An information-theoretic lower bound in time-uniform estimation
John C. Duchi, Saminul Haque
TL;DR
The paper establishes information-theoretic lower bounds for time-uniform parameter estimation by reducing estimation to a sequence of increasingly difficult testing problems, leveraging Le Cam’s method and the Bretagnolle-Huber inequality. A Cantor-type parameter construction paired with a quadratic KL expansion yields a universal lower bound of order $t(n) \gtrsim \sqrt{ \frac{\log \log n}{n} }$ that applies to location models, generalized linear models, and semiparametric settings with nuisance parameters, and remains sharp up to constants. The authors also show how a simple doubling strategy can attain matching time-uniform guarantees, up to constants, and they prove the sharpness of the dependence on the confidence level $\alpha$ via Proposition on log-alpha terms. Collectively, the results clarify fundamental limits for time-uniform inference and inform design principles for confidence sequences in sequential analysis.
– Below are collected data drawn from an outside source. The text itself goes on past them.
(* ===== verification/RbErase.v ===== *)
(** * Erasing from red-black trees

    [__rb_erase], [__rb_erase_fix] and [_rb_erase] of [src/common/rbtree.c], on
    the tree assertions of [RbTree.v].  [__rb_erase] takes the node out, its
    successor in its place when it has two children, and says where a black
    node is missing; [erase_turn] is one turn of the loop that makes up for
    it. *)

From stdpp Require Import sorting.
From iris.proofmode Require Import proofmode.
From S2P Require Import Prelude SepLogic RbTree.
#[local] Open Scope Z_scope.

(** ** The code *)

(** [do { parent = successor; successor = tmp; tmp = tmp->rb_left; } while (tmp)] *)
Fixpoint successor_loop (fuel : nat) (successor tmp : Z) : M mem (Z * Z) :=
  match fuel with
  | O => fail OutOfFuel
  | S fuel' =>
      next ← child L tmp;
      if next =? 0 then mret (successor, tmp) else successor_loop fuel' tmp next
  end.

(** The successor of [node] below its right child [ch]: its parent once [node]
    is out, itself, and its right child. *)
Definition find_successor (fuel : nat) (ch : Z) : M mem (Z * Z * Z) :=
  tmp ← child L ch;
  if tmp =? 0 then
    child2 ← child R ch;
    mret (ch, ch, child2)
  else
    ps ← successor_loop fuel ch tmp;
    let '(parent, successor) := ps in
    child2 ← child R successor;
    set_child L parent child2 ;;
    set_child R successor ch ;;
    rb_set_parent ch successor ;;
    mret (parent, successor, child2).

Definition __rb_erase (fuel : nat) (node root : Z) : M mem Z :=
  ch ← child R node;
  tmp ← child L node;
  if tmp =? 0 then
    pc ← load node;
    let parent := __rb_parent pc in
    __rb_change_child node ch parent root ;;
    if negb (ch =? 0) then store ch pc ;; mret 0
    else mret (if __rb_is_black pc then parent else 0)
  else if ch =? 0 then
    pc ← load node;
    store tmp pc ;;
    __rb_change_child node tmp (__rb_parent pc) root ;;
    mret 0
  else
    psc ← find_successor fuel ch;
    let '(parent, successor, child2) := psc in
    tmp ← child L node;
    set_child L successor tmp ;;
    rb_set_parent tmp successor ;;
    pc ← load node;
    __rb_change_child node successor (__rb_parent pc) root ;;
    if negb (child2 =? 0) then
      store successor pc ;;
      rb_set_parent_color child2 parent RB_BLACK ;;
      mret 0
    else
      pc2 ← load successor;
      store successor pc ;;
      mret (if __rb_is_black pc2 then parent else 0).

(** One turn of the loop of [__rb_erase_fix] on the child at [s] of [parent],
    in its parts: the last rotation, *)
Definition erase_rotate (s : side) (parent sibling tmp1 root : Z) : M mem (option (Z * Z)) :=
  tmp2 ← child s sibling;
  set_child (opp s) parent tmp2 ;;
  when_live tmp2 (rb_set_parent tmp2 parent) ;;
  set_child s sibling parent ;;
  rb_set_parent_color tmp1 sibling RB_BLACK ;;
  __rb_rotate_set_parents parent sibling root RB_BLACK ;;
  mret None.

(** cases 2 and 3, the sibling being black, *)
Definition erase_black (s : side) (parent sibling root : Z) : M mem (option (Z * Z)) :=
  tmp1 ← child (opp s) sibling;
  b1 ← null_or_black tmp1;
  if b1 : bool then
    tmp2 ← child s sibling;
    b2 ← null_or_black tmp2;
    if b2 : bool then
      rb_set_parent_color sibling parent RB_RED ;;
      red ← rb_is_red parent;
      if red : bool then rb_set_black parent ;; mret None
      else
        up ← rb_parent parent;
        mret (if negb (up =? 0) then Some (parent, up) else None)
    else
      tmp1 ← child (opp s) tmp2;
      set_child s sibling tmp1 ;;
      when_live tmp1 (rb_set_parent_color tmp1 sibling RB_BLACK) ;;
      set_child (opp s) tmp2 sibling ;;
      set_child (opp s) parent tmp2 ;;
      erase_rotate s parent tmp2 sibling root
  else erase_rotate s parent sibling tmp1 root.

(** and case 1, the sibling being red. *)
Definition erase_side (s : side) (parent sibling root : Z) : M mem (option (Z * Z)) :=
  red ← rb_is_red sibling;
  sibling ← (if red : bool then
               tmp1 ← child s sibling;
               set_child (opp s) parent tmp1 ;;
               rb_set_parent_color tmp1 parent RB_BLACK ;;
               set_child s sibling parent ;;
               __rb_rotate_set_parents parent sibling root RB_RED ;;
               mret tmp1
             else mret sibling);
  erase_black s parent sibling root.

Definition erase_turn (node parent root : Z) : M mem (option (Z * Z)) :=
  sibling ← child R parent;
  if negb (node =? sibling) then erase_side L parent sibling root
  else sibling ← child L parent; erase_side R parent sibling root.

Fixpoint erase_loop (fuel : nat) (node parent root : Z) : M mem unit :=
  match fuel with
  | O => fail OutOfFuel
  | S fuel' =>
      r ← erase_turn node parent root;
      match r with
      | Some (node, parent) => erase_loop fuel' node parent root
      | None => mret tt
      end
  end.

Definition __rb_erase_fix (fuel : nat) (parent root : Z) : M mem unit := erase_loop fuel 0 parent root.

Definition _rb_erase (fuel : nat) (node root : Z) : M mem unit :=
  rebalance ← __rb_erase fuel node root;
  if negb (rebalance =? 0) then __rb_erase_fix fuel rebalance root else mret tt.

(** ** Making up for a missing black node *)

Lemma settle_any root ctx t c n l :
  wf t c n → cwf ctx c n → inorder (plug ctx t) = l →
  is_ctx root ctx (addr t) -∗ is_tree (up ctx) t -∗ settled root l.
Proof.
  iIntros (Ht Hc Hl) "Hctx Ht". iExists (plug ctx t). iSplitR; [iPureIntro; split; [by eapply plug_wf|done]|].
  iApply is_ctx_plug. iFrame.
Qed.

(** The tree [t] hangs in [ctx], one black node short. *)
Definition short (root : Z) (l : list Z) (k : nat) (r : Z * Z) : hProp :=
  (∃ t ctx n, ⌜r = (addr t, up ctx) ∧ ctx ≠ [] ∧ wf t Black n ∧ cwf ctx Black (S n) ∧ inorder (plug ctx t) = l ∧
     (length ctx < k)%nat⌝ ∗ is_ctx root ctx (addr t) ∗ is_tree (up ctx) t)%I.
Definition mended (root : Z) (l : list Z) (k : nat) (r : option (Z * Z)) : hProp :=
  match r with None => settled root l | Some r => short root l k r end.

Section erase_black.
Context (s : side) (root : Z) (ctx : list frame) (t near far : tree) (c : color) (p q : Z) (n : nat) (cn cf : color).
Hypothesis Ht : wf t Black n.
Hypothesis Hnear : wf near cn n.
Hypothesis Hfar : wf far cf n.
(** The height at the place of [p]. *)
Context (k : nat).
Hypothesis Hk : k = match c with Red => S n | Black => S (S n) end.
Hypothesis Hctx : cwf ctx c k.
Abbreviation l := (inorder (plug ctx (mk s c p t (mk s Black q near far)))).

(** [p] with [t] at [s] and its sibling [q], black. *)
Definition brothers : hProp :=
  (cell (up ctx) c p s (addr t) q ∗ is_tree p t ∗ cell p Black q s (addr near) (addr far) ∗
   is_tree q near ∗ is_tree q far ∗ is_ctx root ctx p)%I.

Lemma wf_two_black x a b : wf a Black (S n) → wf b Black (S n) → wf (mk s c x a b) c k.
Proof. intros Ha Hb. rewrite Hk. destruct c; eauto with rb. Qed.

Lemma black_ctx : cwf ctx Black (match c with Red => S n | Black => S (S n) end).
Proof. rewrite -Hk. eapply cwf_weaken, Hctx. Qed.

Lemma erase_far_red m :
  cf = Red → brothers -∗ wpm (erase_rotate s p q (addr far) root) (mended root l m).
Proof.
  iIntros (->) "(Hp & Ht & Hq & Hn & Hf & Hctx)". unfold erase_rotate.
  iDestruct (cell_ok with "Hp") as %[Hpok _]. iDestruct (cell_ok with "Hq") as %[Hqok _].
  iApply wpm_bind. iApply (wpm_child with "Hq"). iIntros "Hq".
  iApply wpm_bind. iApply (wpm_set_child_opp with "Hp"). iIntros "Hp".
  iApply wpm_bind. iApply (wpm_when_reparent with "Hn"); [by right|]. iIntros "Hn".
  iApply wpm_bind. iApply (wpm_set_child with "Hq"). iIntros "Hq".
  iApply wpm_bind. iApply (wpm_set_tree _ _ _ Black with "Hf"); [by right|by inversion Hfar|]. iIntros "Hf".
  iApply wpm_bind. iApply (wpm_rotate _ _ _ _ _ _ _ _ _ _ _ _ _ _ Black with "Hp Hq Hctx"); [done|]. iIntros "Hp Hq Hctx".
  iApply wpm_ret.
  iApply (settle_any _ ctx (mk s c q (mk s Black p t near) (recolor Black far)) c k with "[Hctx]"); [|done| | |].
  - apply wf_two_black; [by eauto with rb|by apply wf_recolor_black].
  - apply inorder_plug. rewrite !inorder_mk inorder_recolor. destruct s; app_norm.
  - by rewrite addr_mk.
  - rewrite !is_tree_mk !addr_mk addr_recolor. iFrame.
Qed.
The framework unifies classical two-point lower bounds with modern time-uniform inference across broad model classes including exponential families and semiparametric models.
Abstract
We present an information-theoretic lower bound for the problem of parameter estimation with time-uniform coverage guarantees. Via a new a reduction to sequential testing, we obtain stronger lower bounds that capture the hardness of the time-uniform setting. In the case of location model estimation, logistic regression, and exponential family models, our $Ω(\sqrt{n^{-1}\log \log n})$ lower bound is sharp to within constant factors in typical settings.